The first three offline finals had eight teams, in which teams were split up into two groups of four in a double-elimination, GSL group format, and two teams from each group qualified for the playoffs. The playoffs featured four teams, with the semifinals being a best of three and the finals being a best of five. Starting from season four to season six, teams were split up into two groups of six and each team would play every team in its group once for the group stage. Three teams from each group qualified for the playoffs. The round of 6 and the semifinals are the best of three series and the finals are the best of five, with the exception of season four, in which the finals were a best of three. In season seven, with the EPL expansion, the number of teams went up to sixteen. In season thirteen, after EPL centralization, the finals became a 12-team event, with the top half of each group from the group stage advancing to a Single-Elimination Bracket.

Thirteen of the teams in the ESL Pro League automatically qualify each year through Permanent Partner Status, a revenue-sharing system ESL operates with the organizations of these thirteen teams. Of the other eleven teams, six qualify through the ESL World Ranking, a system ESL uses to measure teams' results from all significant CS:GO tournaments, including those not operated by ESL, and the remaining five qualify through regional qualifications. Regional qualifications occur through regional ESEA Premier seasons, with two taking place every ESL Pro League season, a spot given to each season championship in Europe and North America (totaling four spots), and one final spot was given to the winner of a playoff between the two winners of the ESEA Premier seasons in Oceania.

Unlike the Valve-sponsored CS:GO Major Championships, in which team slots are given based on the player rosters, ESL awards spots to the organization. For instance, Valve would consider SK Gaming to have won two Major Championships, as the players (FalleN, fer, coldzera, fnx, TACO) won one at MLG Columbus 2016 while under contract with Luminosity Gaming and won another at ESL One Cologne 2016 while under contract with SK Gaming. In addition, if the majority of the roster transfers to another team, Valve would give take away the spot from the old team and give it to the team that the core of the roster is headed to. At ESL One Katowice 2015, PENTA Sports made it to the top eight at the tournament, giving the players a guaranteed spot at the next major, ESL One Cologne 2015; however, players denis, Spiidi, and nex were bought out by mousesports, thus giving mousesports PENTA Sports's spot at Cologne 2015 as the majority of PENTA moved to the mousesports team. EPL would consider Luminosity Gaming, which won Season 3, to have one title and SK Gaming, which won Season 6, to also have just one title. However, a team is allowed to sell or simply give its Pro League license to another organization, as in the case of Tempo Storm transferring its roster to the Immortals organization for Season 4. 

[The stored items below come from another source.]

(** * skytemple-ssb-debugger: a shallow embedding of the debugger controller,
    the dungeon state controller with its map classification, and the
    ground-state display helper.

  Source files embedded here:
  - [skytemple_ssb_debugger/model/ground_state/__init__.py]
  - [skytemple_ssb_debugger/controller/debugger.py]
  - [skytemple_ssb_debugger/dungeon/controller/dungeon_state_controller.py] *)

From Stdlib Require Import ZArith Lia String Ascii List SpecFloat QArith.
From Stdlib Require Import DecimalString HexadecimalString.
From stdpp Require Import base option list gmap strings.
Import ListNotations.

Local Open Scope Z_scope.

(** ** Python runtime: exceptions and fallible computations *)

Inductive PyExc : Type :=
| AttributeError
| KeyError
| IndexError
| OverflowError
| ZeroDivisionError.

Inductive result (A : Type) : Type :=
| Ok (a : A)
| Raise (e : PyExc).
Arguments Ok {A} a.
Arguments Raise {A} e.

Definition rbind {A B : Type} (r : result A) (k : A -> result B) : result B :=
match r with
| Ok a => k a
| Raise e => Raise e
end.

Notation "x <-! r ;; k" := (rbind r (fun x => k))
(at level 100, r at next level, right associativity).

(** ** Python floats: IEEE 754 binary64, as specified by [SpecFloat] *)

Module PyFloat.

Definition prec : Z := 53.
Definition emax : Z := 1024.

Definition float : Type := spec_float.

(** [float(n)] for a Python int: rounded to nearest-even, and
    [OverflowError] when the rounded value is not finite. *)
Definition of_int (n : Z) : result float :=
  match binary_normalize prec emax n 0 false with
  | S754_infinity _ => Raise OverflowError
  | f => Ok f
  end.

(** The literal [255.0]. *)
Definition lit_255 : float := binary_normalize prec emax 255 0 false.

Definition exact_of_int (n : Z) : float :=
  match n with
  | Z0 => S754_zero false
  | Zpos p => S754_finite false p 0
  | Zneg p => S754_finite true p 0
  end.

(** [a / b] on two Python ints (true division): the quotient of the two
    integers rounded once to nearest-even. *)
Definition int_truediv (a b : Z) : result float :=
  if Z.eqb b 0 then Raise ZeroDivisionError
  else
    match SFdiv prec emax (exact_of_int a) (exact_of_int b) with
    | S754_infinity _ => Raise OverflowError
    | f => Ok f
    end.

(** [x / y] on two floats, for a non-zero divisor. *)
Definition div (x y : float) : result float :=
  match y with
  | S754_zero _ => Raise ZeroDivisionError
  | _ => Ok (SFdiv prec emax x y)
  end.

Definition add (x y : float) : float := SFadd prec emax x y.

(** [n + y] with [n] an int and [y] a float: [n] is converted first. *)
Definition int_add (n : Z) (y : float) : result float :=
  x <-! of_int n ;; Ok (add x y).

(** The rational value of a finite float. *)
Definition to_Q (f : float) : option Q :=
  match f with
  | S754_zero _ => Some 0%Q
  | S754_finite s m e =>
      let v := if (0 <=? e)%Z
               then inject_Z (Z.pos m * 2 ^ e)
               else Qmake (Z.pos m) (Z.to_pos (2 ^ (- e))) in
      Some (if s then Qopp v else v)
  | _ => None
  end.

End PyFloat.

(** ** model/ground_state/__init__.py *)

Module GroundState.

(** [pos_for_display_camera(pos, camera_pos)] *)
Definition pos_for_display_camera (pos camera_pos : Z) : result PyFloat.float :=
  let pos_abs := Z.shiftr pos 8 - camera_pos in
  pos_sub <-! PyFloat.int_truediv (Z.land pos 255) 255 ;;
  PyFloat.int_add pos_abs pos_sub.

(** The formula as the specification words it:
    [((pos >> 8) - cameraPos) + (pos & 0xFF) / 255.0]. *)
Definition posForDisplayCamera_spec (pos cameraPos : Z) : result PyFloat.float :=
  num <-! PyFloat.of_int (Z.land pos 255) ;;
  frac <-! PyFloat.div num PyFloat.lit_255 ;;
  PyFloat.int_add (Z.shiftr pos 8 - cameraPos) frac.

End GroundState.

(** ** Python strings *)

Module PyStr.

Definition newline : ascii := ascii_of_nat 10.
Definition percent : ascii := ascii_of_nat 37.

(** [str(n)] and [format(n, "0x")] for a Python int. *)
Definition of_int (n : Z) : string :=
  DecimalString.NilZero.string_of_int (Z.to_int n).
Definition hex_of_int (n : Z) : string :=
  HexadecimalString.NilZero.string_of_int (Z.to_hex_int n).

(** [s.replace('%p', '%x')]: left to right, without overlap. *)
Fixpoint replace_pct_p (s : string) : string :=
  match s with
  | EmptyString => EmptyString
  | String c rest =>
      match rest with
      | String d rest' =>
          if Ascii.eqb c percent && Ascii.eqb d "p"
          then String percent (String "x" (replace_pct_p rest'))
          else String c (replace_pct_p rest)
      | EmptyString => String c EmptyString
      end
  end.

(** [s.rstrip('\n')] *)
Fixpoint rstrip_newline (s : string) : string :=
  match s with
  | EmptyString => EmptyString
  | String c rest =>
      match rstrip_newline rest with
      | EmptyString => if Ascii.eqb c newline then EmptyString else String c EmptyString
      | r => String c r
      end
  end.

(** [s.count('%')] *)
Fixpoint count_percent (s : string) : nat :=
  match s with
  | EmptyString => O
  | String c rest =>
      if Ascii.eqb c percent then S (count_percent rest) else count_percent rest
  end.

(** [s.endswith('\n')] *)
Fixpoint ends_with_newline (s : string) : bool :=
  match s with
  | EmptyString => false
  | String c EmptyString => Ascii.eqb c newline
  | String _ rest => ends_with_newline rest
  end.

(** ['\n' * k] *)
Fixpoint newlines (k : nat) : string :=
  match k with
  | O => EmptyString
  | S k' => String newline (newlines k')
  end.

End PyStr.

(** ** controller/debugger.py *)

Module Debugger.

(** *** The emulator thread, as far as the controller uses it *)

(** The callbacks [enable] hands to [register_exec]. *)
Inductive Hook : Type :=
| cb_hook__breaking_point
| cb_hook__log_printfs (register_offset : nat)
| cb_hook__log_debug_print
| cb_hook__debug_mode.

Record EmulatorThread : Type := mkEmulatorThread {
  memory_bytes : Z -> Z;          (* emu.memory, one byte per address *)
  memory_strings : Z -> string;   (* emu.memory.read_string(pnt) *)
  register_arm9 : nat -> Z;       (* emu.memory.register_arm9[i]; r0 .. r15 *)
  exec_hooks : gmap Z Hook;       (* what emu.memory.register_exec has installed *)
  current_frame_id : Z
}.

(** [emu.memory.unsigned.read_short(addr)]: two bytes, little endian. *)
Definition read_short (emu : EmulatorThread) (addr : Z) : Z :=
  memory_bytes emu addr mod 256 + 256 * (memory_bytes emu (addr + 1) mod 256).

(** *** Static ROM configuration (skytemple_files, external) *)

Record Pmd2ScriptOpCode : Type := mkOpCode {
  op_name : string;
  params : Z
}.

Record Pmd2Binary : Type := mkBinary {
  functions : gmap string Z       (* function name -> begin_absolute *)
}.

Record Pmd2Data : Type := mkPmd2Data {
  binaries : gmap string Pmd2Binary;
  op_codes__by_id : gmap Z Pmd2ScriptOpCode   (* script_data.op_codes__by_id *)
}.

Sh1ro, Cloud9's sniper, turned out to be the best player in Group A at ESL Pro League Season 17. The 21-year-old esportsman scored an impressive 1.49 rating, becoming the main creator of his team's success in the group stage of the championship.

Seasons
The list of seasons and the top two teams in each season are in shown below. The number next to the teams showed what positions they placed during the regular season in their respective leagues. Regional leagues were discontinued in Season 13.  According to report Strife will represents Counter-Strike: Global Offensive (CS:GO) in ESL Pro League Season 16.

Notes

Other Leagues
ESL also has two other leagues outside of Counter-Strike. Tom Clancy's Rainbow Six Siege is currently in its eleventh season. The PENTA Sports/G2 Esports core has the most titles with four, as the team won the Year 1 Season 1, Year 2 Season 1, Year 2 Season 2, and Season 8 titles. In addition to the Rainbow Six Siege league, ESL also has a Halo league. However, the two leagues are much less prominent than the Counter-Strike league as Rainbow Six only has a $248,000 prize pool compared to CS:GO's $750,000 prize pool.